→ TASK
Look through the data below for the line with "[] => (s, gone)" and the line with "let mv := drop_movable k gone mv in", then output those two and all lines in between, exactly as written.

→ EXERCISE MATERIAL
(* ===== verification/Lifecycle.v ===== *)
(** The lifecycle of a conversation (lifecycle_state.py): which session it is
    bound to, the frontier up to which that session's rows are compacted, and
    the last finalized session with its frontier.

    The table is a finite map by conversation id; SQL's NULL is [None].  Every
    statement is atomic, but a method that reads before it writes may be
    overtaken by another process: such a method takes the row it read apart from
    the table it writes into, and [bind_session], which retries, takes what the
    others commit before each of its statements.  Times are integers. *)

From S2P Require Import Prelude.
From stdpp Require Import options.

#[local] Open Scope Z_scope.

(** ** The table *)

Record LifecycleState := {
  current_session_id : option string; last_finalized_session_id : option string;
  current_frontier_store_id : Z; last_finalized_frontier_store_id : Z;
  debt_kind : option string; debt_size_estimate : Z;
  current_bound_at : option Z; last_finalized_at : option Z; debt_updated_at : option Z;
  last_maintenance_attempt_at : option Z; last_rollover_at : option Z; last_reset_at : option Z;
  updated_at : Z }.
#[global] Instance LifecycleState_eq_dec : EqDecision LifecycleState.
Proof. solve_decision. Defined.

Abbreviation lifecycle_table := (gmap string LifecycleState).

(** [bool(s)] of a column. *)
Definition set (s : option string) : bool := match s with Some s => bool_decide (s ≠ EmptyString) | None => false end.

(** [last_reset_at IS NULL OR COALESCE(last_finalized_at, 0) >= last_reset_at] *)
Definition not_reset_since (s : LifecycleState) : bool :=
  match last_reset_at s with None => true | Some r => bool_decide (r <= default 0 (last_finalized_at s)) end.

(** ** Reading *)

Definition get_by_conversation (t : lifecycle_table) (conversation_id : string) : option LifecycleState :=
  if bool_decide (conversation_id = EmptyString) then None else t !! conversation_id.

(** Before in [ORDER BY CASE WHEN current_session_id = ? THEN 0 ELSE 1 END, updated_at DESC]. *)
Definition session_row_before (session_id : string) (a b : LifecycleState) : bool :=
  let first s := bool_decide (current_session_id s = Some session_id) in
  (first a && negb (first b)) || (bool_decide (first a = first b) && bool_decide (updated_at b < updated_at a)).

(** [scan] is the order in which SQLite visits the table. *)
Definition get_by_session (scan : lifecycle_table → list (string * LifecycleState)) (t : lifecycle_table)
    (session_id : string) : option (string * LifecycleState) :=
  if bool_decide (session_id = EmptyString) then None
  else
    match filter (λ r, current_session_id r.2 = Some session_id ∨ last_finalized_session_id r.2 = Some session_id) (scan t) with
    | [] => None
    | r :: rows => Some (foldl (λ best r, if session_row_before session_id r.2 best.2 then r else best) r rows)
    end.

(** ** Binding *)

Section bind.
Variables (session_id : string) (now : Z).

(** The frontier a binding resumes. *)
Definition resumed_frontier (existing : LifecycleState) : Z :=
  if bool_decide (current_session_id existing = None)
     && bool_decide (last_finalized_session_id existing = Some session_id) && not_reset_since existing
  then last_finalized_frontier_store_id existing else 0.

Definition rollover_at (existing : LifecycleState) : option Z :=
  if (set (current_session_id existing) && bool_decide (current_session_id existing ≠ Some session_id))
     || (bool_decide (current_session_id existing = None) && set (last_finalized_session_id existing)
         && bool_decide (last_finalized_session_id existing ≠ Some session_id))
  then Some now else last_rollover_at existing.

(** The columns the statement compares with what was read. *)
Definition bind_guard (existing row : LifecycleState) : bool :=
  bool_decide (current_session_id row = current_session_id existing)
  && bool_decide (last_finalized_session_id row = last_finalized_session_id existing)
  && bool_decide (last_finalized_frontier_store_id row = last_finalized_frontier_store_id existing)
  && bool_decide (last_finalized_at row = last_finalized_at existing)
  && bool_decide (last_reset_at row = last_reset_at existing).
Record SummaryNode := {
  session_id : string; depth : Z; summary : string; token_count : Z; source_token_count : Z;
  source_ids : list Z; source_type : string; created_at : Z;
  earliest_at : option Z; latest_at : option Z; expand_hint : string }.

(** [node_sequence] is the last [node_id] AUTOINCREMENT gave out,
    [message_sequence] the last [store_id]. *)
Record database := {
  lifecycle : lifecycle_table; messages : gmap Z message_row; message_sequence : Z;
  summary_nodes : gmap Z SummaryNode; summary_node_provenance : gmap Z (Z * string * Z); node_sequence : Z }.

Definition set_lifecycle (t : lifecycle_table) (db : database) : database :=
  {| lifecycle := t; messages := messages db; message_sequence := message_sequence db;
     summary_nodes := summary_nodes db; summary_node_provenance := summary_node_provenance db;
     node_sequence := node_sequence db |}.

(** ** The conversation a row belongs to *)

(** [str(value or "").strip()] *)
Definition normalized (value : option string) : string := strip (default EmptyString value).

(** [value is None or str(value) != str(value).strip()] *)
Definition unnormalized (value : option string) : bool :=
  match value with None => true | Some s => bool_decide (s ≠ strip s) end.

(** [SELECT DISTINCT conversation_id FROM messages] *)
Definition stored_conversation_ids (ms : gmap Z message_row) : list (option string) :=
  remove_dups ((λ r : Z * message_row, message_conversation_id r.2) <$> map_to_list ms).

(** The probe's map, as the list at each key. *)
Definition refresh_legacy_conversation_ids (ms : gmap Z message_row) (key : string) : list (option string) :=
  filter (λ value, unnormalized value = true ∧ normalized value = key) (stored_conversation_ids ms).

(** [legacy] is the map cached for the store. *)
Definition owned_conversation_values (legacy : string → list (option string)) (conversation_id : string)
    : list (option string) :=
  let wanted := remove_dups [strip conversation_id; EmptyString] in
  (Some <$> wanted) ++ wanted ≫= legacy.

(** ** What a publication claims *)

Record claim := {
  expected_frontier_store_id : Z;
  covered_store_ids : list Z; excluded_store_ids : list Z;
  filter_exclusion_proofs : gmap Z (option string);
  carried_ranges : list (string * Z * Z);
  copy_exclusion_proofs : gmap Z Z }.

Inductive conflict :=
| NoDurableCoverage | OverlapsExclusion | CopyProofNotExcluded | OwnershipChanged | FilterExclusionChanged
| CopyExclusionChanged | NotContiguous | AlreadyClaimed | FrontierGenerationChanged.
(* ===== verification/Matching.v ===== *)
(** Matching stored rows to the occurrences a host view shows
    (recognition_matching.py [_match_occurrences]): a bipartite matching by
    augmenting paths that walks the types of rows (their sets of keys) instead of
    the rows, under a budget of visits.

    A dictionary whose order matters is the list of its items, any other a finite
    map; a missing count is 0 and a missing list empty, as in [Counter] and
    [defaultdict].  [repr] is an argument.  [parent] is the dictionary's items,
    newest first: a path goes back through it. *)

From S2P Require Import Prelude.
From stdpp Require Import options.

#[local] Open Scope nat_scope.

Definition MATCH_WORK_PER_ITEM : nat := 32.
(** [_MATCH_WORK_FLOOR], 4096 *)
Definition MATCH_WORK_FLOOR : nat := 64 * 64.

(** [kind]: the type of a row, its sorted keys that some occurrence shows. *)
Abbreviation kind K := (list K).

Section definitions.
Context {K : Type} `{Countable K}.
Context {O : Type}.
Variable repr : K → string.

(** ** Slots, rows and their types *)

(** [slots[key].append(occurrence)] *)
Definition add_slot (m : gmap K (list O)) (x : O * K) : gmap K (list O) :=
  <[x.2 := default [] (m !! x.2) ++ [x.1]]> m.
Definition slots_of (occurrences : list (O * K)) : gmap K (list O) := foldl add_slot ∅ occurrences.

(** [merged.setdefault(store_id, set()).update(keys)] *)
Fixpoint merge_row (sid : Z) (ks : gset K) (merged : list (Z * gset K)) : list (Z * gset K) :=
  match merged with
  | [] => [(sid, ks)]
  | (sid', ks') :: merged =>
      if bool_decide (sid' = sid) then (sid', ks' ∪ ks) :: merged else (sid', ks') :: merge_row sid ks merged
  end.

Definition merged_rows (rows : list (Z * gset K)) : list (Z * gset K) :=
  foldl (λ merged '(sid, ks), merge_row sid ks merged) [] rows.

Variable slots : gmap K (list O).

Definition repr_le (a b : K) : Prop := string_le (repr a) (repr b).
#[export] Instance repr_le_dec : RelDecision repr_le.
Proof. intros a b. unfold repr_le. apply _. Defined.

Definition kind_of (ks : gset K) : kind K :=
  merge_sort repr_le (filter (λ k, is_Some (slots !! k)) (elements ks)).

Definition kinds_of (rows : list (Z * gset K)) : list (Z * kind K) :=
  (λ '(sid, ks), (sid, kind_of ks)) <$> merged_rows rows.

(** [len(slots[k])] *)
Definition capacity (k : K) : nat := length (default [] (slots !! k)).

(** ** The state of the matching *)

Record state := {
  load : gmap K nat; units : gmap (kind K * K) nat; movable : gmap K (list (kind K));
  dead : gset K; work : nat; spent : bool }.

(** [c[k]] *)
Definition count {A} `{Countable A} (c : gmap A nat) (a : A) : nat := default 0 (c !! a).
Definition increment {A} `{Countable A} (c : gmap A nat) (a : A) : gmap A nat := <[a := S (count c a)]> c.
Definition decrement {A} `{Countable A} (c : gmap A nat) (a : A) : gmap A nat := <[a := pred (count c a)]> c.

Definition movable_at (mv : gmap K (list (kind K))) (k : K) : list (kind K) := default [] (mv !! k).

(** [movable[k][t] = None] and [movable[k].pop(t, None)] *)
Definition add_movable (k : K) (t : kind K) (mv : gmap K (list (kind K))) : gmap K (list (kind K)) :=
  <[k := if bool_decide (t ∈ movable_at mv k) then movable_at mv k else movable_at mv k ++ [t]]> mv.
Definition drop_movable (k : K) (gone : list (kind K)) (mv : gmap K (list (kind K))) : gmap K (list (kind K)) :=
  <[k := filter (λ t, t ∉ gone) (movable_at mv k)]> mv.

Definition free (ld : gmap K nat) (k : K) : bool := bool_decide (count ld k < capacity k).

(** ** One search *)

(** [queue] holds the keys not walked yet. *)
Record search := {
  parent : list (K * option (kind K * K)); queue : list K; seen : gset (kind K);
  s_dead : gset K; s_work : nat; s_spent : bool; found : option K }.

Section search.
Variables (budget : nat) (ld : gmap K nat).

Definition tick (s : search) : search :=
  {| parent := parent s; queue := queue s; seen := seen s; s_dead := s_dead s; s_work := S (s_work s);
     s_spent := false; found := found s |}.
Definition out_of_budget (s : search) : search :=
  {| parent := parent s; queue := queue s; seen := seen s; s_dead := s_dead s; s_work := s_work s;
     s_spent := true; found := found s |}.
Definition set_queue (q : list K) (s : search) : search :=
  {| parent := parent s; queue := q; seen := seen s; s_dead := s_dead s; s_work := s_work s;
     s_spent := s_spent s; found := found s |}.
Definition see (t : kind K) (s : search) : search :=
  {| parent := parent s; queue := queue s; seen := {[t]} ∪ seen s; s_dead := s_dead s; s_work := s_work s;
     s_spent := s_spent s; found := found s |}.
Definition set_found (k : K) (s : search) : search :=
  {| parent := parent s; queue := queue s; seen := seen s; s_dead := s_dead s; s_work := s_work s;
     s_spent := s_spent s; found := Some k |}.
(** [parent[k] = p] of a key not in it. *)
Definition set_parent (k : K) (p : option (kind K * K)) (s : search) : search :=
  {| parent := (k, p) :: parent s; queue := queue s; seen := seen s; s_dead := s_dead s; s_work := s_work s;
     s_spent := s_spent s; found := found s |}.

(** [(queue.append if movable[k] else dead.add)(k)] *)
Definition enqueue (mv : gmap K (list (kind K))) (k : K) (s : search) : search :=
  {| parent := parent s;
     queue := if bool_decide (movable_at mv k = []) then queue s else queue s ++ [k];
     seen := seen s;
     s_dead := if bool_decide (movable_at mv k = []) then {[k]} ∪ s_dead s else s_dead s;
     s_work := s_work s; s_spent := s_spent s; found := found s |}.

(** [for k in own] before the walk. *)
Fixpoint start (mv : gmap K (list (kind K))) (own : list K) (s : search) : search :=
  match own with
  | [] => s
  | k :: own => start mv own (if bool_decide (k ∈ s_dead s) then s else enqueue mv k (set_parent k None s))
  end.

Definition stopped (s : search) : bool := bool_decide (found s ≠ None) || s_spent s.

(** [for other in others] *)
Fixpoint reach (mv : gmap K (list (kind K))) (t : kind K) (k : K) (others : list K) (s : search) : search :=
  match others with
  | [] => s
  | other :: others =>
      if bool_decide (other ∈ (parent s).*1) then reach mv t k others s
      else if bool_decide (s_work s = budget) then out_of_budget s
      else
        let s := set_parent other (Some (t, k)) (tick s) in
        if free ld other then set_found other s else reach mv t k others (enqueue mv other s)
  end.

(** [for kind in movable[k]]; the second component is [gone]. *)
Fixpoint scan_kinds (mv : gmap K (list (kind K))) (k : K) (ts : list (kind K)) (gone : list (kind K)) (s : search)
    : search * list (kind K) :=
  match ts with
  | [] => (s, gone)
  | t :: ts =>
      if bool_decide (s_work s = budget) then (out_of_budget s, gone)
      else
        let s := tick s in
        let others := filter (λ other, other ≠ k ∧ other ∉ s_dead s) t in
        if bool_decide (others = []) then scan_kinds mv k ts (gone ++ [t]) s
        else if bool_decide (t ∈ seen s) then scan_kinds mv k ts gone s
        else
          let s := reach mv t k others (see t s) in
          if stopped s then (s, gone) else scan_kinds mv k ts gone s
  end.

(** [for k in queue]; every key enters the queue at most once, so as many rounds
    as there are keys are enough. *)
Fixpoint walk (fuel : nat) (mv : gmap K (list (kind K))) (s : search) : search * gmap K (list (kind K)) :=
  match fuel, queue s with
  | S fuel, k :: q =>
      let '(s, gone) := scan_kinds mv k (movable_at mv k) [] (set_queue q s) in
      let mv := drop_movable k gone mv in
      if stopped s then (s, mv) else walk fuel mv s
  | _, _ => (s, mv)
  end.

End search.

(** ** One row *)

(** [while previous is not None]: the key freed for the row. *)
Fixpoint shift (ps : list (K * option (kind K * K))) (k : K) (us : gmap (kind K * K) nat)
    (mv : gmap K (list (kind K))) : K * gmap (kind K * K) nat * gmap K (list (kind K)) :=
  match ps with
  | [] => (k, us, mv)
  | (k', p) :: ps =>
      if bool_decide (k' = k) then
        match p with
        | None => (k, us, mv)
        | Some (t, previous) =>
            let us := decrement us (t, previous) in
            let mv := if bool_decide (count us (t, previous) = 0) then drop_movable previous [t] mv else mv in
            shift ps previous (increment us (t, k)) (add_movable k t mv)
        end
      else shift ps k us mv
  end.

Definition settle (own : kind K) (endpoint : K) (ps : list (K * option (kind K * K))) (st : state) : state :=
  let '(k, us, mv) := shift ps endpoint (units st) (movable st) in
  {| load := increment (load st) endpoint; units := increment us (own, k);
     movable := if bool_decide (1 < length own) then add_movable k own mv else mv;
     dead := dead st; work := work st; spent := spent st |}.

Definition empty_search (st : state) : search :=
  {| parent := []; queue := []; seen := ∅; s_dead := dead st; s_work := work st; s_spent := false; found := None |}.

Definition search_for (budget : nat) (own : kind K) (st : state) : search * gmap K (list (kind K)) :=
  walk budget (load st) (size slots) (movable st) (start (movable st) own (empty_search st)).

(** The body of [for sid, own in kinds.items()]; the boolean adds to [matched]. *)
Definition place (budget : nat) (own : kind K) (st : state) : state * bool :=
  match find_first (λ k, free (load st) k = true) own with
  | Some k => (settle own k [] st, true)
  | None =>
      if bool_decide (own = []) || spent st then (st, false)
      else
        let '(s, mv) := search_for budget own st in
        let st := {| load := load st; units := units st; movable := mv;
                     dead := if bool_decide (found s = None) && negb (s_spent s)
                             then s_dead s ∪ list_to_set (parent s).*1 else s_dead s;
                     work := s_work s; spent := s_spent s |} in
        match found s with
        | Some k => (settle own k (parent s) st, true)
        | None => (st, false)
        end
  end.

Fixpoint place_all (budget : nat) (kinds : list (Z * kind K)) (st : state) : state * gset Z :=
  match kinds with
  | [] => (st, ∅)
  | (sid, own) :: kinds =>
      let '(st, ok) := place budget own st in
      let '(st, matched) := place_all budget kinds st in
      (st, if ok then {[sid]} ∪ matched else matched)
  end.

(** ** Handing out the occurrences *)

(** [None] where [next] or the index would raise. *)
Fixpoint hand_out (us : gmap (kind K * K) nat) (matched : gset Z) (kinds : list (Z * kind K))
    (given : gmap (kind K * K) nat) (taken : gmap K nat) : option (list (Z * O)) :=
  match kinds with
  | [] => Some []
  | (sid, t) :: kinds =>
      if bool_decide (sid ∈ matched) then
        k ← find_first (λ k, count given (t, k) < count us (t, k)) t;
        o ← default [] (slots !! k) !! count taken k;
        rest ← hand_out us matched kinds (increment given (t, k)) (increment taken k);
        Some ((sid, o) :: rest)
      else hand_out us matched kinds given taken
  end.

Definition initial_state : state :=
  {| load := ∅; units := ∅; movable := ∅; dead := ∅; work := 0; spent := false |}.

End definitions.

Arguments state K {_ _}.
Arguments search K {_ _}.

(** The items of the result in order, and whether the budget was spent. *)
Definition match_occurrences {K} `{Countable K} {O} (repr : K → string) (rows : list (Z * gset K))
    (occurrences : list (O * K)) : option (list (Z * O) * bool) :=
  let slots := slots_of occurrences in
  let kinds := kinds_of repr slots rows in
  let budget := MATCH_WORK_PER_ITEM * (length kinds + length occurrences + size slots) + MATCH_WORK_FLOOR in
  let '(st, matched) := place_all slots budget kinds initial_state in
  result ← hand_out slots (units st) matched kinds ∅ ∅;
  Some (result, spent st).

→ RESULT FOR THIS EXERCISE
  | [] => (s, gone)
  | t :: ts =>
      if bool_decide (s_work s = budget) then (out_of_budget s, gone)
      else
        let s := tick s in
        let others := filter (λ other, other ≠ k ∧ other ∉ s_dead s) t in
        if bool_decide (others = []) then scan_kinds mv k ts (gone ++ [t]) s
        else if bool_decide (t ∈ seen s) then scan_kinds mv k ts gone s
        else
          let s := reach mv t k others (see t s) in
          if stopped s then (s, gone) else scan_kinds mv k ts gone s
  end.

(** [for k in queue]; every key enters the queue at most once, so as many rounds
    as there are keys are enough. *)
Fixpoint walk (fuel : nat) (mv : gmap K (list (kind K))) (s : search) : search * gmap K (list (kind K)) :=
  match fuel, queue s with
  | S fuel, k :: q =>
      let '(s, gone) := scan_kinds mv k (movable_at mv k) [] (set_queue q s) in
      let mv := drop_movable k gone mv in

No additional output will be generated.